→ WORK INSTRUCTIONS:
Down to the last character, write out the records below.

(Dataset entries)

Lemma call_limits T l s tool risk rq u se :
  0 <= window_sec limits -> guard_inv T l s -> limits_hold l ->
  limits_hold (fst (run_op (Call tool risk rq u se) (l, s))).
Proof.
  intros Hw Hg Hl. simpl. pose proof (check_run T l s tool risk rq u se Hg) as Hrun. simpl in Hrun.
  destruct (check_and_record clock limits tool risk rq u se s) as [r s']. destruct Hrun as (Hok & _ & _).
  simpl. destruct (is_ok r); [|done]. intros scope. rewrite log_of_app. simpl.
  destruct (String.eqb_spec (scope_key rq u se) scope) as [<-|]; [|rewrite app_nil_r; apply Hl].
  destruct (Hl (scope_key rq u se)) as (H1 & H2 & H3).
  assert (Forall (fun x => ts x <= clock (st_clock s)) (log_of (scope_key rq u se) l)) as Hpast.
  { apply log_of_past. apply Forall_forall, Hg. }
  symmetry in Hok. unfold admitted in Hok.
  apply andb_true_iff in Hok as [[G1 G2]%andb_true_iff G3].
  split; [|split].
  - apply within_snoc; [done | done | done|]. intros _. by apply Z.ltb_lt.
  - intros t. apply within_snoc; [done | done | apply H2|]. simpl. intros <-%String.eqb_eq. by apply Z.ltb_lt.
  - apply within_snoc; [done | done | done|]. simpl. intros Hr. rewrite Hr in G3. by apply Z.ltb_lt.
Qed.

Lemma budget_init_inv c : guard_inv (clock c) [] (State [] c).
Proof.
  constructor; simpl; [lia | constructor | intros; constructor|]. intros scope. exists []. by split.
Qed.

→ RESULT OF THIS EXERCISE:
Lemma call_limits T l s tool risk rq u se :
  0 <= window_sec limits -> guard_inv T l s -> limits_hold l ->
  limits_hold (fst (run_op (Call tool risk rq u se) (l, s))).
Proof.
  intros Hw Hg Hl. simpl. pose proof (check_run T l s tool risk rq u se Hg) as Hrun. simpl in Hrun.
  destruct (check_and_record clock limits tool risk rq u se s) as [r s']. destruct Hrun as (Hok & _ & _).
  simpl. destruct (is_ok r); [|done]. intros scope. rewrite log_of_app. simpl.
  destruct (String.eqb_spec (scope_key rq u se) scope) as [<-|]; [|rewrite app_nil_r; apply Hl].
  destruct (Hl (scope_key rq u se)) as (H1 & H2 & H3).
  assert (Forall (fun x => ts x <= clock (st_clock s)) (log_of (scope_key rq u se) l)) as Hpast.
  { apply log_of_past. apply Forall_forall, Hg. }
  symmetry in Hok. unfold admitted in Hok.
  apply andb_true_iff in Hok as [[G1 G2]%andb_true_iff G3].
  split; [|split].
  - apply within_snoc; [done | done | done|]. intros _. by apply Z.ltb_lt.
  - intros t. apply within_snoc; [done | done | apply H2|]. simpl. intros <-%String.eqb_eq. by apply Z.ltb_lt.
  - apply within_snoc; [done | done | done|]. simpl. intros Hr. rewrite Hr in G3. by apply Z.ltb_lt.
Qed.

Lemma budget_init_inv c : guard_inv (clock c) [] (State [] c).
Proof.
  constructor; simpl; [lia | constructor | intros; constructor|]. intros scope. exists []. by split.
Qed.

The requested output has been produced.